→ Task:
For this exercise, please reproduce the records below word for word, from the first line through the line with "Record RefinementEvent := mkEvent".

(Stored records)
-.-.-

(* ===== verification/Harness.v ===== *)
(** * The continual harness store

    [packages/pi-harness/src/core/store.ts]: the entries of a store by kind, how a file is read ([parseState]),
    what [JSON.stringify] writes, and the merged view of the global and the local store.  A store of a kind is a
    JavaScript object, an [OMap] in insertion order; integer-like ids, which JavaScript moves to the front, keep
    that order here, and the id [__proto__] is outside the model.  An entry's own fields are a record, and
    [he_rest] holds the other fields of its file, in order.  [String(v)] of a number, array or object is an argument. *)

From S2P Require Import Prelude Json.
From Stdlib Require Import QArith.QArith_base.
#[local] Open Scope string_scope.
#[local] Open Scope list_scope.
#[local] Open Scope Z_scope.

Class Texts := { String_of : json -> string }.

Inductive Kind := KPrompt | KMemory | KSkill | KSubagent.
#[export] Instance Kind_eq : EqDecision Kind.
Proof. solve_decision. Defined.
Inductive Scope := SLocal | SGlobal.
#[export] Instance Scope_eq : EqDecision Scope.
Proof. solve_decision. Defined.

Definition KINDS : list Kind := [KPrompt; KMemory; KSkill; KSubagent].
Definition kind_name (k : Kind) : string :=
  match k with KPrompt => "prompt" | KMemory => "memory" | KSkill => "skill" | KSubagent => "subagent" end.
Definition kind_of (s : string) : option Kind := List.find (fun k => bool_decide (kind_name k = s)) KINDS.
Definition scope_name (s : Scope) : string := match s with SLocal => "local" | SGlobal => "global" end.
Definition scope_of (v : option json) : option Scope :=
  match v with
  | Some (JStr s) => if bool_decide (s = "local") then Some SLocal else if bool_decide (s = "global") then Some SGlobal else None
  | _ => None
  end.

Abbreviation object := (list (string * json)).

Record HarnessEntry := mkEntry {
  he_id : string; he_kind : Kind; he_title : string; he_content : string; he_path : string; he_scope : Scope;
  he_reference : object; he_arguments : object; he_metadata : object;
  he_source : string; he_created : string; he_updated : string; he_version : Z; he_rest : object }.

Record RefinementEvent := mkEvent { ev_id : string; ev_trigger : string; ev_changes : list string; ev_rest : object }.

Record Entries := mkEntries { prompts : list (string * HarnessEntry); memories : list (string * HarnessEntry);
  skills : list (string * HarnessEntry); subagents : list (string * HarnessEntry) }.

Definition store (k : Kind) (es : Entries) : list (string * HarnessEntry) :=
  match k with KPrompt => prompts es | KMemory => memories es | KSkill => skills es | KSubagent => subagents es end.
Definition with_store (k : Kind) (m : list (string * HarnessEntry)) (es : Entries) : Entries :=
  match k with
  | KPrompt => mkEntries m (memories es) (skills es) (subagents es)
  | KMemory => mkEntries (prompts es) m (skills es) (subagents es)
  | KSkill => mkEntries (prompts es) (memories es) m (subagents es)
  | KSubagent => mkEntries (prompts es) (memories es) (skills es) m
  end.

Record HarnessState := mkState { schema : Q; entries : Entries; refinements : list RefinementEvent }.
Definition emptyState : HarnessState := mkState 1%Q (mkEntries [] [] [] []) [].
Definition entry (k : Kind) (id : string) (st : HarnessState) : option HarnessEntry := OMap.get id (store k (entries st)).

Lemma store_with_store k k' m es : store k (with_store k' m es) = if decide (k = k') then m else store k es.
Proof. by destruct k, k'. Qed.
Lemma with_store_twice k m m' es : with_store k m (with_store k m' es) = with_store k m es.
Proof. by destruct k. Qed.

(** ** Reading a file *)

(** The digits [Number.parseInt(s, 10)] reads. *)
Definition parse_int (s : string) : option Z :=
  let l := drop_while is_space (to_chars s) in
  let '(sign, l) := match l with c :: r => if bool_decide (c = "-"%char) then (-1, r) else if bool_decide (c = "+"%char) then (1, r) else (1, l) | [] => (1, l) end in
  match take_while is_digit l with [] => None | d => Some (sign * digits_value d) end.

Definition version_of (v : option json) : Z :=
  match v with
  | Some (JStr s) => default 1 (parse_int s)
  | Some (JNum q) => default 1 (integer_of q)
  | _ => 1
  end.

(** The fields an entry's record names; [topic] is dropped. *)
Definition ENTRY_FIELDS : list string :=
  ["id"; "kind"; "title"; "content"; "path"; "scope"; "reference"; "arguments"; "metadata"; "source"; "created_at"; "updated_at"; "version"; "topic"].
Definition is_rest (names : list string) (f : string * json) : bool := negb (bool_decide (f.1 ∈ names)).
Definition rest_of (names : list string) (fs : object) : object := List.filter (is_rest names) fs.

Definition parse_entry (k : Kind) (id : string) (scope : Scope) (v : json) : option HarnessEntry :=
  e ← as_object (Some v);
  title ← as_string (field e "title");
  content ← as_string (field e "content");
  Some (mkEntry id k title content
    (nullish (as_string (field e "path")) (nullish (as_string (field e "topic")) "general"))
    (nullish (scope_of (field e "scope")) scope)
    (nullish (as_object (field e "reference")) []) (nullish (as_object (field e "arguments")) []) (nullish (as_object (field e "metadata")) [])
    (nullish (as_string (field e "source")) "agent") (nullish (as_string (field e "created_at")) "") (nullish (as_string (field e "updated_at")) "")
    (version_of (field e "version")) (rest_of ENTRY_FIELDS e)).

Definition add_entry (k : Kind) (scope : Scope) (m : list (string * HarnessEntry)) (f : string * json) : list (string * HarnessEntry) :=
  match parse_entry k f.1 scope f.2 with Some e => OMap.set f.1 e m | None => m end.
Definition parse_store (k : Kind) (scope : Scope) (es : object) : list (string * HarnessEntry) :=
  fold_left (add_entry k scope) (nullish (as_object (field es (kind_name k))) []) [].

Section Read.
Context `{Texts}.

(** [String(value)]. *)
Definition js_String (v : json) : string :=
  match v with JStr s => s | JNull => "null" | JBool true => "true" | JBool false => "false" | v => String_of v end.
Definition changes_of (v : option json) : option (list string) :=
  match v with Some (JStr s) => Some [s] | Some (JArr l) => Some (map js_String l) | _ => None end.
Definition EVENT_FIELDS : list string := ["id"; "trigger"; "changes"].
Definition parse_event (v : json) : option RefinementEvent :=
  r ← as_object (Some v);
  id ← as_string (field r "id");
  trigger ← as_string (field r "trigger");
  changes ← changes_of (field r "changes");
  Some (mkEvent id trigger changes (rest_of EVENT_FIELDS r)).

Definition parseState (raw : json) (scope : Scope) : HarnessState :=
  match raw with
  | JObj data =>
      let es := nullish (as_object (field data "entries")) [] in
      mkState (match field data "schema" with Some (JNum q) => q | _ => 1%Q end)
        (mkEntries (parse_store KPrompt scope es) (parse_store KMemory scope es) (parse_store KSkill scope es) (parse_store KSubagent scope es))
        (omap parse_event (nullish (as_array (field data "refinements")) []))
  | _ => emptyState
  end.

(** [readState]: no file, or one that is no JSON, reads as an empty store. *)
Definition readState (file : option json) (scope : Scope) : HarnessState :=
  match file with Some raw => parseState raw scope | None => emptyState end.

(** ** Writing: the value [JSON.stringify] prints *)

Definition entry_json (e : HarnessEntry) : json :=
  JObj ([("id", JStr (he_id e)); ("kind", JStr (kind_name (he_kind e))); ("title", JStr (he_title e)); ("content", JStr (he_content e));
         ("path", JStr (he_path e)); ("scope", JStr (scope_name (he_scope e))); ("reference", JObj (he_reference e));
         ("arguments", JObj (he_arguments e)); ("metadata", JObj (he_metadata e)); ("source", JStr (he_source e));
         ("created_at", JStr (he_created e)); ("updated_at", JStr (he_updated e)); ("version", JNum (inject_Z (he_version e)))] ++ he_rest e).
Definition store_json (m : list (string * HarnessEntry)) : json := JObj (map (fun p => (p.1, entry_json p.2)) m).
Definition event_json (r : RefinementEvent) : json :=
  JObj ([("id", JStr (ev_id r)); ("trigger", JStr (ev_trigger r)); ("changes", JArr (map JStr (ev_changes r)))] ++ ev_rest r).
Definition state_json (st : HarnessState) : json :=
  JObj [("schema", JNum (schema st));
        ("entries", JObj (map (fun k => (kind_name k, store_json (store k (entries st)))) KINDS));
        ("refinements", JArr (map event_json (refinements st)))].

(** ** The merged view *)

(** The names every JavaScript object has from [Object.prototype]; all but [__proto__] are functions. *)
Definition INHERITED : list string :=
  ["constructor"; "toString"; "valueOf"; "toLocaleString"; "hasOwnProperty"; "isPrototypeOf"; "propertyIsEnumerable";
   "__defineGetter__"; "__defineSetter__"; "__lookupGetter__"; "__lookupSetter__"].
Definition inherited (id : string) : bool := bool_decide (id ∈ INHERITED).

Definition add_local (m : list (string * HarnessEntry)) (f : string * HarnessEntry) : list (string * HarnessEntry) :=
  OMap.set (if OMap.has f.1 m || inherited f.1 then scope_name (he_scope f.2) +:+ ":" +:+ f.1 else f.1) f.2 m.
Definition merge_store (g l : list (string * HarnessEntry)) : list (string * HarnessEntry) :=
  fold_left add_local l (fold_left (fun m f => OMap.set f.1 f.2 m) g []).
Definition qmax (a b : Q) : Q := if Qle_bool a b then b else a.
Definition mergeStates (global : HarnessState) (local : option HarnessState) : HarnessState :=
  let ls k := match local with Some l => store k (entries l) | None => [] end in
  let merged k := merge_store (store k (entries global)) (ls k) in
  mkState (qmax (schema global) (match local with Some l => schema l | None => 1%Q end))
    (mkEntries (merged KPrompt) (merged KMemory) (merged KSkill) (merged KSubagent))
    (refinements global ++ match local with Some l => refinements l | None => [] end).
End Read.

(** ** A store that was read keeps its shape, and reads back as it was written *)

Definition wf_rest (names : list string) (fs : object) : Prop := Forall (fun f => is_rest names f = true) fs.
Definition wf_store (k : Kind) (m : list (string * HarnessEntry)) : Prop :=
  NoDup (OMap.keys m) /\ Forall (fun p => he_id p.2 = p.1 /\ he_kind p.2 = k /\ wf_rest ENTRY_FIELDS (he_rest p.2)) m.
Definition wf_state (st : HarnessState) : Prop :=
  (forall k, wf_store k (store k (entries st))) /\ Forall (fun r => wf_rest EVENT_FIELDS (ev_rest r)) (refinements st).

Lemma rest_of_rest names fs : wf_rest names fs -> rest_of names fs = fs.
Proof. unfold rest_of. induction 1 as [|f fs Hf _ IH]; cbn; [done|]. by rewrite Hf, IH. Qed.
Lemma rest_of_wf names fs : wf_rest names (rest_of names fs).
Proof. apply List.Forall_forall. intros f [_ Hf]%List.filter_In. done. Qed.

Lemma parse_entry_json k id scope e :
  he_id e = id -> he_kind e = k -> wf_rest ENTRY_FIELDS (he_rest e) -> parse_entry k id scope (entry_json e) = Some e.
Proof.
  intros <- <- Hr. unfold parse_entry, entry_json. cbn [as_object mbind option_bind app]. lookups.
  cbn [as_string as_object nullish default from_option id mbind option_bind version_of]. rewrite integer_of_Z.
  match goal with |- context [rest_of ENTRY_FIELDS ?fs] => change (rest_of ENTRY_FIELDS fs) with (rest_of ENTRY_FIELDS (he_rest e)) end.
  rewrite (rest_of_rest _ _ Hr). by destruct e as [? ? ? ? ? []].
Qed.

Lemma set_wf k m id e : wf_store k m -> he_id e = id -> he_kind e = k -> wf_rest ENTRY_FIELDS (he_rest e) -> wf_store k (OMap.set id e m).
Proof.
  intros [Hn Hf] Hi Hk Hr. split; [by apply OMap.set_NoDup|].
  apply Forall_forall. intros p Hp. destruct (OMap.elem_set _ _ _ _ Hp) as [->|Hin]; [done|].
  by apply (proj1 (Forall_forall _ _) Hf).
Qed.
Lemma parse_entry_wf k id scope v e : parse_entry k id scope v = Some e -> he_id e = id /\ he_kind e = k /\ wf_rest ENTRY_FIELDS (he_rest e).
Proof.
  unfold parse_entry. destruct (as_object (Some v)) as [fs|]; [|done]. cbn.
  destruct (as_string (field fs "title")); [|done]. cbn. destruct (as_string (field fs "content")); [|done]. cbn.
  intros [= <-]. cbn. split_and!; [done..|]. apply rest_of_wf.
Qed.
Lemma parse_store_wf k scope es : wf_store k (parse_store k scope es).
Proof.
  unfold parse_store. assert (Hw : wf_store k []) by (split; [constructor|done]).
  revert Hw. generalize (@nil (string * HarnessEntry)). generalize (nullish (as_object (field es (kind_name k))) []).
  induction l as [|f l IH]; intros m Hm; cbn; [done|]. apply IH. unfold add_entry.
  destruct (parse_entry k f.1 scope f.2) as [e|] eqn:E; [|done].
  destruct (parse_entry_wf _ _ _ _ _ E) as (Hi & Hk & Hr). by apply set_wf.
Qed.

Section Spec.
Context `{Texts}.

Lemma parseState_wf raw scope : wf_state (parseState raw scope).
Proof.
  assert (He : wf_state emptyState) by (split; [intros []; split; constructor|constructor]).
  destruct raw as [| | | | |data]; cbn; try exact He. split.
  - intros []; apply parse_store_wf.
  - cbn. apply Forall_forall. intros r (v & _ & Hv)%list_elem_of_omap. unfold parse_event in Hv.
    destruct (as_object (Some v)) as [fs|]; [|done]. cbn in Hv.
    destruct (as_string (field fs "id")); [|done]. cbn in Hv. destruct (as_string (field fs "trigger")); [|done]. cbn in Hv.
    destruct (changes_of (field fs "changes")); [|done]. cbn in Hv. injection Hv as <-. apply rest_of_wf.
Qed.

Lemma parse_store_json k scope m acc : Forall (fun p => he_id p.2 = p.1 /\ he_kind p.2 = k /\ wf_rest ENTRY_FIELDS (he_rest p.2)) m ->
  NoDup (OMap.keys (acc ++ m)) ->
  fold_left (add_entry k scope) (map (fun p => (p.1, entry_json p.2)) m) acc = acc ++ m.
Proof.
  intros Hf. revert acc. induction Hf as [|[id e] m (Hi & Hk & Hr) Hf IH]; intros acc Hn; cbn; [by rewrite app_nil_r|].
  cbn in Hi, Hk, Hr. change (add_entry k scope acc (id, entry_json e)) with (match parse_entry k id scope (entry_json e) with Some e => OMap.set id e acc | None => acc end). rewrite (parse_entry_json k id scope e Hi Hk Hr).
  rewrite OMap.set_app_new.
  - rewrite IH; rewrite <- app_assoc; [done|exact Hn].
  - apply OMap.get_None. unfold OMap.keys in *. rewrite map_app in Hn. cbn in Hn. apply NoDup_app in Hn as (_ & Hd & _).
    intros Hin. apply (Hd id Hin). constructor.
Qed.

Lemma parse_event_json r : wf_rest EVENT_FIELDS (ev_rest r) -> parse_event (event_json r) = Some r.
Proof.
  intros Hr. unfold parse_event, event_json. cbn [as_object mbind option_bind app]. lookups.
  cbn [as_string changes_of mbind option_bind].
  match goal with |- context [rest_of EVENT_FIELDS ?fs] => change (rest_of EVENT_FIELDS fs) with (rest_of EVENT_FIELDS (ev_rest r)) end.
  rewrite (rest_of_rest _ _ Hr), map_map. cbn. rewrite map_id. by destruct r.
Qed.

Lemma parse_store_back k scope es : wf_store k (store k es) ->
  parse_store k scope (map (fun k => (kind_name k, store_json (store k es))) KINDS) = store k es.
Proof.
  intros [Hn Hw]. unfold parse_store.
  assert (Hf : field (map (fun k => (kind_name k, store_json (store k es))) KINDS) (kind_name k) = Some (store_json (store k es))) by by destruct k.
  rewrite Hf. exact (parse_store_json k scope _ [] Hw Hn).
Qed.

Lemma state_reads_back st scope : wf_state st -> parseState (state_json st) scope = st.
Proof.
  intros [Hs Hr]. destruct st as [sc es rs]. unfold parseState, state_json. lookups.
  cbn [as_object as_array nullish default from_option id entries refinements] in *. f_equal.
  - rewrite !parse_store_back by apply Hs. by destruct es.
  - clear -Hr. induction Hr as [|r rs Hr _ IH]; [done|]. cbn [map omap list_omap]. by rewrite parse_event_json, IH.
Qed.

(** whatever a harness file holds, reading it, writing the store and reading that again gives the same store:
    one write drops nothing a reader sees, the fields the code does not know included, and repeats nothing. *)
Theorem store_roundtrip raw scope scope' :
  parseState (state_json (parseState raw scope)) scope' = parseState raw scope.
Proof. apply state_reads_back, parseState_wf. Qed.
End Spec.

-.-.-

→ Solution:
(* ===== verification/Harness.v ===== *)
(** * The continual harness store

    [packages/pi-harness/src/core/store.ts]: the entries of a store by kind, how a file is read ([parseState]),
    what [JSON.stringify] writes, and the merged view of the global and the local store.  A store of a kind is a
    JavaScript object, an [OMap] in insertion order; integer-like ids, which JavaScript moves to the front, keep
    that order here, and the id [__proto__] is outside the model.  An entry's own fields are a record, and
    [he_rest] holds the other fields of its file, in order.  [String(v)] of a number, array or object is an argument. *)

From S2P Require Import Prelude Json.
From Stdlib Require Import QArith.QArith_base.
#[local] Open Scope string_scope.
#[local] Open Scope list_scope.
#[local] Open Scope Z_scope.

Class Texts := { String_of : json -> string }.

Inductive Kind := KPrompt | KMemory | KSkill | KSubagent.
#[export] Instance Kind_eq : EqDecision Kind.
Proof. solve_decision. Defined.
Inductive Scope := SLocal | SGlobal.
#[export] Instance Scope_eq : EqDecision Scope.
Proof. solve_decision. Defined.

Definition KINDS : list Kind := [KPrompt; KMemory; KSkill; KSubagent].
Definition kind_name (k : Kind) : string :=
  match k with KPrompt => "prompt" | KMemory => "memory" | KSkill => "skill" | KSubagent => "subagent" end.
Definition kind_of (s : string) : option Kind := List.find (fun k => bool_decide (kind_name k = s)) KINDS.
Definition scope_name (s : Scope) : string := match s with SLocal => "local" | SGlobal => "global" end.
Definition scope_of (v : option json) : option Scope :=
  match v with
  | Some (JStr s) => if bool_decide (s = "local") then Some SLocal else if bool_decide (s = "global") then Some SGlobal else None
  | _ => None
  end.

Abbreviation object := (list (string * json)).

Record HarnessEntry := mkEntry {
  he_id : string; he_kind : Kind; he_title : string; he_content : string; he_path : string; he_scope : Scope;
  he_reference : object; he_arguments : object; he_metadata : object;
  he_source : string; he_created : string; he_updated : string; he_version : Z; he_rest : object }.

Record RefinementEvent := mkEvent { ev_id : string; ev_trigger : string; ev_changes : list string; ev_rest : object }.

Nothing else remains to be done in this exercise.